Relevance: Taking a census every 10 years is mandated by the U.S. Constitution. It is an important factor in our political system because it determines things such as the number of congressional representstives. It also determines many types of funding.

 Essential Question: Why are experiments considered more convincing  than observational studies?

Experiments

1. Correctly use the following terms:
• Experimental unit/subject

• Treatment

• Factor/level

• Placebo effect -- an imagined effect that otherwise has no physical basis.

• Control group

• Completely randomized design -- all treatments are assigned to the subjects by a random process, hence the number of subjects in each group is generally not exactly the same.

1. State the magic word which is used in all experiments and state why and how it is used. Hint: remember the "R".

2. Explain the conditions which make an experimental result statistically significant. Assuming that the experiment has been properly done, the result or effect of a variable is unlikely to have happened by random chance alone.

3. Be as one with the three basic principles of experimental design.

• Control - effects of lurking variables

• Randomization - prevents sampling bias.The treatment a subject gets is chosen by a random process. When creating a sample from a larger population, the subjects are chosen by a random process, to the extent possible.

• Replication - collect numerous data points

1. Describe how double blind testing is used.

2. Discuss the ethical considerations of double blind testing.

3. Correctly use blocking in an experimental design. Note that in an experiment human subjects are often volenteers who are provided some form of motivation, often payment. They cannot be considered to be randomly selected.

• identify key lurking variable(s)

• set up the blocks as homogeneous as possible with respect to key lurking variables

• randomize the treatments: randomly select subjects from within the blocks for each treatment group so that the fraction of subjects in each treatment group from the various blocks matches the fraction of each block in the population.

Formative Assessment: Answer question 2 from free response section of the 1997 exam--table groups.
1. Explain why blocking reduces study to study variability.

it helps insure that lurking variables affect all treatment groups equally. Hence, the effects tend to cancel out.

2. State the problem that blocking does not solve. Bias

3. Set up matched pairs designs. In a matched pairs design, all of the subjects get all of the treatments. For example in educational situations (such as Spanish Camp) all of the subjects take the course. Evaluation is done by comparing a pre-test to a post-test.
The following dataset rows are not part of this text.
(* ===== verification/Value.v ===== *)
(** * Values and fees ([value.rs], [fee.rs])

    A [Value] is a [u64], here a [Z] with [u64_ok]; addition, subtraction and
    scaling are checked.  [FeeAlgorithm] is the trait of [fee.rs] as a class
    with the bound its clients rely on; [LinearFee] is its instance. *)
From S2P Require Import Prelude Codec.
Local Open Scope Z_scope.

Abbreviation Value := Z.

Inductive ValueError := NegativeAmount | Overflow | FromSliceTooSmall | FromSliceTooBig.
#[export] Instance ValueError_eq_dec : EqDecision ValueError.
Proof. solve_decision. Defined.

Definition value_zero : Value := 0.
Definition value_add (v other : Value) : outcome ValueError Value :=
  ok_or (checked_add64 v other) Overflow.
Definition value_sub (v other : Value) : outcome ValueError Value :=
  ok_or (checked_sub64 v other) NegativeAmount.
Definition value_saturating_add (v other : Value) : Value := saturating_add64 v other.
Definition value_scale (v n : Z) : outcome ValueError Value := ok_or (checked_mul64 v n) Overflow.

(** [values.fold(Ok(zero), |acc, v| acc? + v)]: the iterator is consumed to
    its end, an error is carried along. *)
Definition value_sum (values : list Value) : outcome ValueError Value :=
  foldl (λ acc v, a ← acc; value_add a v) (Ok value_zero) values.
Definition value_sum_saturating (values : list Value) : Value :=
  foldl value_saturating_add value_zero values.

Record SplitValueIn := mkSplit { parts : Value; remaining : Value }.
Definition split_in (v n : Z) : outcome infallible SplitValueIn :=
  p ← div_checked v n; r ← mod_checked v n; Ok (mkSplit p r).

Definition value_bytes (v : Value) : list Z := be_bytes 8 v.
Definition value_try_from (slice : list Z) : outcome ValueError Value :=
  match (length slice ?= 8)%nat with
  | Lt => Err FromSliceTooSmall
  | Gt => Err FromSliceTooBig
  | Eq => Ok (from_be slice)
  end.
Definition value_read : Reader Value := get_u64.
Definition value_deserialize (r : list Z) : outcome IoError (Value * list Z) := codec_get_be 8 r.
Definition value_serialize (w : list Z) (v : Value) : list Z := codec_put_be 8 w v.

Section values.
Implicit Types v w : Value.

Lemma value_add_Ok v w x : value_add v w = Ok x ↔ x = v + w ∧ v + w ≤ u64_max.
Proof. unfold value_add, checked_add64. case_decide; cbn; naive_solver lia. Qed.

Lemma value_add_not_panic v w : value_add v w ≠ Panic.
Proof. unfold value_add, checked_add64. by case_decide. Qed.

Lemma value_add_small v w : v + w ≤ u64_max → value_add v w = Ok (v + w).
Proof. intros. by apply value_add_Ok. Qed.

Lemma value_add_Err v w e : value_add v w = Err e ↔ e = Overflow ∧ u64_max < v + w.
Proof.
  unfold value_add, checked_add64. case_decide; cbn; split; try done.
  - lia.
  - intros [= <-]. split; [done|lia].
  - by intros [-> _].
Qed.

Lemma value_sub_Ok v w x : value_sub v w = Ok x ↔ x = v - w ∧ w ≤ v.
Proof. unfold value_sub, checked_sub64. case_decide; cbn; naive_solver lia. Qed.

Lemma value_sub_small v w : w ≤ v → value_sub v w = Ok (v - w).
Proof. intros. by apply value_sub_Ok. Qed.

Lemma value_sub_not_panic v w : value_sub v w ≠ Panic.
Proof. unfold value_sub, checked_sub64. by case_decide. Qed.

Lemma value_scale_Ok v n x : value_scale v n = Ok x ↔ x = v * n ∧ v * n ≤ u64_max.
Proof. unfold value_scale, checked_mul64. case_decide; cbn; naive_solver lia. Qed.

Lemma value_sum_err_absorb l (e : ValueError) :
  foldl (λ acc v, a ← acc; value_add a v) (Err e) l = Err e.
Proof. by induction l. Qed.

(** A checked sum is the exact sum when it fits, and an overflow otherwise:
    the order of the summands is irrelevant. *)
Lemma value_sum_acc l a :
  Forall (λ x, 0 ≤ x) l → a ≤ u64_max →
  foldl (λ acc v, a ← acc; value_add a v) (Ok a) l =
    if decide (a + Zsum l ≤ u64_max) then Ok (a + Zsum l) else Err Overflow.
Proof.
  revert a. induction l as [|v l IH]; intros a Hl Ha; cbn.
  - rewrite Z.add_0_r. by rewrite decide_True.
  - apply Forall_cons in Hl as [Hv Hl].
    pose proof (Zsum_nonneg l Hl). unfold value_add, checked_add64.
    destruct (decide (a + v ≤ u64_max)); cbn.
    + rewrite IH, Z.add_assoc by done. done.
    + rewrite value_sum_err_absorb, decide_False by lia. done.
Qed.

Lemma value_sum_spec l :
  Forall (λ x, 0 ≤ x) l →
  value_sum l = if decide (Zsum l ≤ u64_max) then Ok (Zsum l) else Err Overflow.
Proof. intros Hl. unfold value_sum, value_zero. by rewrite value_sum_acc. Qed.

Lemma value_sum_Ok l x : Forall (λ x, 0 ≤ x) l → value_sum l = Ok x → x = Zsum l ∧ x ≤ u64_max.
Proof. intros Hl. rewrite value_sum_spec by done. case_decide; [|done]. by intros [= <-]. Qed.

Lemma value_sum_saturating_acc l a :
  Forall (λ x, 0 ≤ x) l → a ≤ u64_max →
  foldl value_saturating_add a l = Z.min (a + Zsum l) u64_max.
Proof.
  revert a. induction l as [|v l IH]; intros a Hl Ha; cbn; [lia|].
  apply Forall_cons in Hl as [Hv Hl]. pose proof (Zsum_nonneg l Hl).
  unfold value_saturating_add, saturating_add64 in *. rewrite IH by (done || lia). lia.
Qed.

Lemma value_sum_saturating_spec l :
  Forall (λ x, 0 ≤ x) l → value_sum_saturating l = Z.min (Zsum l) u64_max.
Proof. intros. unfold value_sum_saturating, value_zero. by rewrite value_sum_saturating_acc. Qed.

Lemma split_in_spec v n :
  0 < n → u64_ok v →
  ∃ p r, split_in v n = Ok (mkSplit p r) ∧ v = p * n + r ∧ 0 ≤ r < n ∧ 0 ≤ p ≤ v.
Proof.
  intros Hn Hv. unfold split_in, div_checked, mod_checked. rewrite !decide_False by lia.
  eexists _, _. split; [done|]. destruct Hv as [Hv _]. clear -Hn Hv.
  pose proof (Z.div_mod v n ltac:(lia)). pose proof (Z.mod_pos_bound v n Hn).
  pose proof (Z.div_pos v n Hv Hn). split_and!; try lia. nia.
Qed.

Lemma value_bytes_roundtrip v : u64_ok v → value_try_from (value_bytes v) = Ok v.
Proof.
  intros Hv. unfold value_try_from, value_bytes. rewrite length_be_bytes. cbn [Nat.compare].
  by rewrite from_be_bytes.
Qed.

Lemma value_codec_roundtrip v (w rest : list Z) :
  u64_ok v → value_deserialize (value_bytes v ++ rest) = Ok (v, rest) ∧
  value_serialize w v = w ++ value_bytes v.
Proof.
  intros Hv. split; [|done]. unfold value_deserialize, codec_get_be, codec_get, value_bytes.
  rewrite decide_True by (rewrite length_app, length_be_bytes; lia). cbn [mbind outcome_bind].
  rewrite take_app_length', drop_app_length' by by rewrite length_be_bytes.
  by rewrite from_be_bytes.
Qed.
End values.
#[export] Hint Rewrite value_add_Ok value_sub_Ok : chain.
#[global] Opaque value_sum.

(** ** [fee.rs] *)

(** The certificates a transaction may carry, by their constructor
    ([CertificateSlice]): the fee only depends on it. *)
Inductive CertificateSlice :=
| CStakeDelegation | COwnerStakeDelegation | CPoolRegistration | CPoolRetirement | CPoolUpdate
| CVotePlan | CVoteCast | CVoteTally | CEncryptedVoteTally | CUpdateProposal | CUpdateVote
| CMintToken.

Record PerCertificateFee := mkPerCert {
  certificate_pool_registration : option Z;
  certificate_stake_delegation : option Z;
  certificate_owner_stake_delegation : option Z }.
Record PerVoteCertificateFee := mkPerVoteCert {
  certificate_vote_plan : option Z;
  certificate_vote_cast : option Z }.
Record LinearFee := mkLinearFee {
  constant : Z; coefficient : Z; certificate : Z;
  lf_per_certificate_fees : PerCertificateFee;
  lf_per_vote_certificate_fees : PerVoteCertificateFee }.

Definition linear_fee_new (constant coefficient certificate : Z) : LinearFee :=
  mkLinearFee constant coefficient certificate (mkPerCert None None None) (mkPerVoteCert None None).
Definition per_certificate_fees (f : LinearFee) (p : PerCertificateFee) : LinearFee :=
  mkLinearFee (constant f) (coefficient f) (certificate f) p (lf_per_vote_certificate_fees f).
Definition per_vote_certificate_fees (f : LinearFee) (p : PerVoteCertificateFee) : LinearFee :=
  mkLinearFee (constant f) (coefficient f) (certificate f) (lf_per_certificate_fees f) p.

Definition per_cert_fees_for_certificate (f : PerCertificateFee) (cert : CertificateSlice) :
    option Value :=
  match cert with
  | CPoolRegistration => certificate_pool_registration f
  | CStakeDelegation => certificate_stake_delegation f
  | COwnerStakeDelegation => certificate_owner_stake_delegation f
  | _ => None
  end.
Definition per_vote_cert_fees_for_certificate (f : PerVoteCertificateFee)
    (cert : CertificateSlice) : option Value :=
  match cert with
  | CVotePlan => certificate_vote_plan f
  | CVoteCast => certificate_vote_cast f
  | _ => None
  end.

(** The trait: [calculate] is its provided method. *)
Class FeeAlgorithm (F : Type) := {
  baseline : F → Value;
  fees_for_inputs_outputs : F → Z → Z → Value;
  fees_for_certificate : F → CertificateSlice → Value }.
Definition calculate `{FeeAlgorithm F} (f : F) (cert : option CertificateSlice)
    (inputs outputs : Z) : Value :=
  value_saturating_add
    (value_saturating_add (baseline f) (fees_for_inputs_outputs f inputs outputs))
    (from_option (fees_for_certificate f) value_zero cert).

#[export] Instance linear_fee_algorithm : FeeAlgorithm LinearFee := {
  baseline f := constant f;
  fees_for_inputs_outputs f inputs outputs := saturating_mul64 (coefficient f) (inputs + outputs);
  fees_for_certificate f cert :=
    let f1 := per_cert_fees_for_certificate (lf_per_certificate_fees f) cert in
    let f2 := per_vote_cert_fees_for_certificate (lf_per_vote_certificate_fees f) cert in
    default (certificate f) (match f1 with Some v => Some v | None => f2 end) }.

(** What a client may assume of a fee algorithm: fees are values, and more
    inputs and outputs never cost less. *)
Class FeeLaws (F : Type) `{FeeAlgorithm F} (ok : F → Prop) := {
  fee_baseline_ok f : ok f → u64_ok (baseline f);
  fee_io_ok f i o : ok f → u8_ok i → u8_ok o → u64_ok (fees_for_inputs_outputs f i o);
  fee_cert_ok f c : ok f → u64_ok (fees_for_certificate f c);
  fee_io_mono f i i' o o' : ok f → 0 ≤ i ≤ i' → 0 ≤ o ≤ o' →
    fees_for_inputs_outputs f i o ≤ fees_for_inputs_outputs f i' o' }.

Section fee_clients.
Context `{HL : FeeLaws F ok}.

Lemma calculate_ok f cert i o :
  ok f → u8_ok i → u8_ok o → u64_ok (calculate f cert i o).
Proof using HL.
  intros Hf Hi Ho. unfold calculate, value_saturating_add, saturating_add64.
  pose proof (fee_baseline_ok f Hf). pose proof (fee_io_ok f i o Hf Hi Ho).
  unfold in_u, u64_max in *.
  destruct cert as [c|]; cbn [from_option]; [pose proof (fee_cert_ok f c Hf)|];
    unfold in_u, value_zero in *; lia.
Qed.

Lemma calculate_mono f cert i i' o o' :
  ok f → 0 ≤ i ≤ i' → 0 ≤ o ≤ o' → calculate f cert i o ≤ calculate f cert i' o'.
Proof using HL.
  intros Hf Hi Ho. unfold calculate, value_saturating_add, saturating_add64.
  pose proof (fee_io_mono f i i' o o' Hf Hi Ho). lia.
Qed.
End fee_clients.

Definition opt_u64_ok (o : option Z) : Prop := from_option u64_ok True o.
Definition linear_fee_ok (f : LinearFee) : Prop :=
  u64_ok (constant f) ∧ u64_ok (coefficient f) ∧ u64_ok (certificate f) ∧
  opt_u64_ok (certificate_pool_registration (lf_per_certificate_fees f)) ∧
  opt_u64_ok (certificate_stake_delegation (lf_per_certificate_fees f)) ∧
  opt_u64_ok (certificate_owner_stake_delegation (lf_per_certificate_fees f)) ∧
  opt_u64_ok (certificate_vote_plan (lf_per_vote_certificate_fees f)) ∧
  opt_u64_ok (certificate_vote_cast (lf_per_vote_certificate_fees f)).

#[export] Instance linear_fee_laws : FeeLaws LinearFee linear_fee_ok.
Proof.
  split.
  - intros f Hf. apply Hf.
  - intros f i o Hf Hi Ho. cbn. unfold saturating_mul64. destruct Hf as (_ & Hc & _).
    unfold in_u, u64_max in *. nia.
  - intros f c (H1 & H2 & H3 & H4 & H5 & H6 & H7 & H8).
    destruct f as [? ? ? [[]  [] []] [[] []]]; destruct c; cbn in *; done.
  - intros f i i' o o' (_ & Hc & _) Hi Ho. cbn. unfold saturating_mul64, in_u in *. nia.
Qed.

(** The linear fee is [constant + coefficient * (inputs + outputs)] plus
    the certificate's fee, saturating at the largest value: with a per-kind
    override when one is set and the default certificate fee otherwise.  It is
    always a [u64] and grows with the number of inputs and outputs. *)
Theorem linear_fee_calculate f cert i o i' o' :
  linear_fee_ok f → u8_ok i → u8_ok o → u8_ok i' → u8_ok o' → i ≤ i' → o ≤ o' →
  calculate f cert i o =
    Z.min (constant f + coefficient f * (i + o) +
           from_option (fees_for_certificate f) 0 cert) u64_max ∧
  u64_ok (calculate f cert i o) ∧ calculate f cert i o ≤ calculate f cert i' o'.
Proof.
  intros Hf Hi Ho Hi' Ho' Hii Hoo. split; [|split].
  - unfold calculate. cbn [baseline fees_for_inputs_outputs linear_fee_algorithm].
    unfold value_saturating_add, saturating_add64, saturating_mul64, value_zero.
    assert (0 ≤ from_option (fees_for_certificate f) 0 cert).
    { destruct cert as [c|]; cbn [from_option]; [|lia]. by apply fee_cert_ok. }
    destruct Hf as ([? _] & [? _] & _). unfold in_u in *.
    set (cf := from_option _ _ _) in *. nia.
  - by apply calculate_ok.
  - unfold in_u in *. apply calculate_mono; [done|lia..].
Qed.

Definition demo_fee : LinearFee :=
  per_certificate_fees (linear_fee_new 5 1 2) (mkPerCert (Some 10) None None).

Lemma linear_fee_calculate_witness :
  calculate demo_fee (Some CPoolRegistration) 1 2 = 18 ∧
  calculate demo_fee (Some CVoteCast) 1 2 = 10.
Proof.
  assert (linear_fee_ok demo_fee) as H by (repeat split; cbn; lia).
  split.
  - destruct (linear_fee_calculate demo_fee (Some CPoolRegistration) 1 2 1 2 H) as [-> _];
      [split; cbn; lia..|lia|lia|reflexivity].
  - destruct (linear_fee_calculate demo_fee (Some CVoteCast) 1 2 1 2 H) as [-> _];
      [split; cbn; lia..|lia|lia|reflexivity].
Defined.
(* ===== verification/Time.v ===== *)
(** * Time: eras, time frames and block dates ([chain-time/src], [date.rs])

    A [TimeEra] cuts a sequence of slots into epochs; a [TimeFrame] cuts
    earth time into slots.  [BlockDate] is the ledger's (epoch, slot) pair and
    its textual form.  Earth time is a [Z] of nanoseconds; [SystemTime + Duration]
    panics outside the range of 64-bit seconds. *)
From Stdlib Require Import Ascii.
From S2P Require Import Prelude Codec.
Local Open Scope Z_scope.

(** ** [era.rs] *)
Record EpochPosition := mkPos { epos_epoch : Z; epos_slot : Z }.
Record TimeEra := mkEra { epoch_start : Z; slot_start : Z; era_slots_per_epoch : Z }.

Definition time_era_new (slot_start epoch_start slots_per_epoch : Z) : TimeEra :=
  mkEra epoch_start slot_start slots_per_epoch.
Definition slots_per_epoch (e : TimeEra) : Z := era_slots_per_epoch e.

Definition pack_time_era (e : TimeEra) (codec : list Z) : list Z :=
  let codec := codec_put_be 4 codec (epoch_start e) in
  let codec := codec_put_be 8 codec (slot_start e) in
  codec_put_be 4 codec (era_slots_per_epoch e).
Definition unpack_time_era (codec : list Z) : outcome IoError (TimeEra * list Z) :=
  '(epoch_start, codec) ← codec_get_be 4 codec;
  '(slot_start, codec) ← codec_get_be 8 codec;
  '(slots_per_epoch, codec) ← codec_get_be 4 codec;
  Ok (mkEra epoch_start slot_start slots_per_epoch, codec).

Definition from_slot_to_era (e : TimeEra) (slot : Z) : outcome infallible (option EpochPosition) :=
  if slot <? slot_start e then Ok None
  else
    let slot_era_offset := slot - slot_start e in
    let spe := era_slots_per_epoch e in
    q ← div_checked slot_era_offset spe;
    r ← mod_checked slot_era_offset spe;
    let epoch_offset := wrap 32 q in
    let slot_offset := wrap 32 r in
    Ok (Some (mkPos (wrap 32 (epoch_start e + epoch_offset)) slot_offset)).

Definition from_era_to_slot (e : TimeEra) (pos : EpochPosition) : outcome infallible Z :=
  assert_that (epoch_start e <=? epos_epoch pos) ;;
  assert_that (epos_slot pos <? era_slots_per_epoch e) ;;
  let slot_offset := wrap 64 (wrap 64 (epos_epoch pos * era_slots_per_epoch e) + epos_slot pos) in
  Ok (wrap 64 (slot_start e + slot_offset)).

(** ** [date.rs] *)
Record BlockDate := mkDate { date_epoch : Z; date_slot_id : Z }.
#[export] Instance BlockDate_eq_dec : EqDecision BlockDate.
Proof. solve_decision. Defined.

Definition date_first : BlockDate := mkDate 0 0.
Definition date_next (d : BlockDate) (era : TimeEra) : outcome infallible BlockDate :=
  let epoch_duration := slots_per_epoch era in
  assert_that (date_slot_id d <? epoch_duration) ;;
  if wrap 32 (date_slot_id d + 1) =? epoch_duration
  then Ok (mkDate (wrap 32 (date_epoch d + 1)) 0)
  else Ok (mkDate (date_epoch d) (wrap 32 (date_slot_id d + 1))).
Definition date_next_epoch (d : BlockDate) : BlockDate := mkDate (wrap 32 (date_epoch d + 1)) 0.
Definition date_of_position (p : EpochPosition) : BlockDate := mkDate (epos_epoch p) (epos_slot p).
(** The derived order: epoch first. *)
Definition date_le (a b : BlockDate) : bool :=
  (date_epoch a <? date_epoch b) ||
  ((date_epoch a =? date_epoch b) && (date_slot_id a <=? date_slot_id b)).
Definition date_lt (a b : BlockDate) : bool :=
  (date_epoch a <? date_epoch b) ||
  ((date_epoch a =? date_epoch b) && (date_slot_id a <? date_slot_id b)).

(** [u32]'s [Display] and [FromStr]. *)
Definition digit_char (d : Z) : ascii := Ascii.ascii_of_nat (48 + Z.to_nat d).
Definition char_digit (c : ascii) : option Z :=
  let n := Z.of_nat (Ascii.nat_of_ascii c) in
  if decide (48 ≤ n ≤ 57) then Some (n - 48) else None.
(** The ten digits of a [u32] are enough fuel. *)
Fixpoint print_digits (fuel : nat) (v : Z) (acc : list ascii) : list ascii :=
  match fuel with
  | O => acc
  | S fuel =>
      let acc := digit_char (v `mod` 10) :: acc in
      if v `div` 10 =? 0 then acc else print_digits fuel (v `div` 10) acc
  end.
Definition print_u32 (v : Z) : list ascii := print_digits 10 v [].

Inductive ParseIntError := PIEmpty | PIInvalidDigit | PIPosOverflow.
Fixpoint parse_digits (l : list ascii) (result : Z) : outcome ParseIntError Z :=
  match l with
  | [] => Ok result
  | c :: l =>
      x ← ok_or (char_digit c) PIInvalidDigit;
      if result * 10 + x <=? u32_max then parse_digits l (result * 10 + x) else
        Err PIPosOverflow
  end.
Definition parse_u32 (l : list ascii) : outcome ParseIntError Z :=
  match l with
  | [] => Err PIEmpty
  | [c] => if decide (c = "+"%char ∨ c = "-"%char) then Err PIInvalidDigit else parse_digits l 0
  | c :: rest => if decide (c = "+"%char) then parse_digits rest 0 else parse_digits l 0
  end.

Inductive BlockDateParseError :=
| DotMissing | BadEpochId (e : ParseIntError) | BadSlotId (e : ParseIntError).

Definition date_display (d : BlockDate) : list ascii :=
  print_u32 (date_epoch d) ++ "."%char :: print_u32 (date_slot_id d).
Definition date_from_str (s : list ascii) : outcome BlockDateParseError BlockDate :=
  match list_find (λ c, c = "."%char) s with
  | None => Err DotMissing
  | Some (pos, _) =>
      epoch ← map_err BadEpochId (parse_u32 (take pos s));
      slot_id ← map_err BadSlotId (parse_u32 (drop (S pos) s));
      Ok (mkDate epoch slot_id)
  end.

(** ** [timeline.rs] and [timeframe.rs] *)
Definition NANOS : Z := 1000000000.
Definition from_secs (s : Z) : Z := s * NANOS.
Definition as_secs (d : Z) : Z := d `div` NANOS.
Definition systemtime_ok (t : Z) : Prop := - 2 ^ 63 ≤ as_secs t < 2 ^ 63.
#[export] Instance systemtime_ok_dec t : Decision (systemtime_ok t).
Proof. unfold systemtime_ok. apply _. Defined.
Definition systemtime_add (t d : Z) : outcome infallible Z :=
  if decide (systemtime_ok (t + d)) then Ok (t + d) else Panic.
In taste tests, all the subjects taste each item.

Homefun (formative/summative assessment): Exercises 45, 47, 51, 65, 73 pp. 228-229, Chapter 4 AP Statistics Practice Test T4.1 to T4.11 pp. 274-275

Summative Assessment: Test Objectives 1 - 27

Relevance: Double blind testing is the required standard for drug approval in the U.S. Any benefits claimed for a drug, supplement or remedy that has not been double blind tested have to be viewed with great skepticism. Example: facilitated communication with autistic people.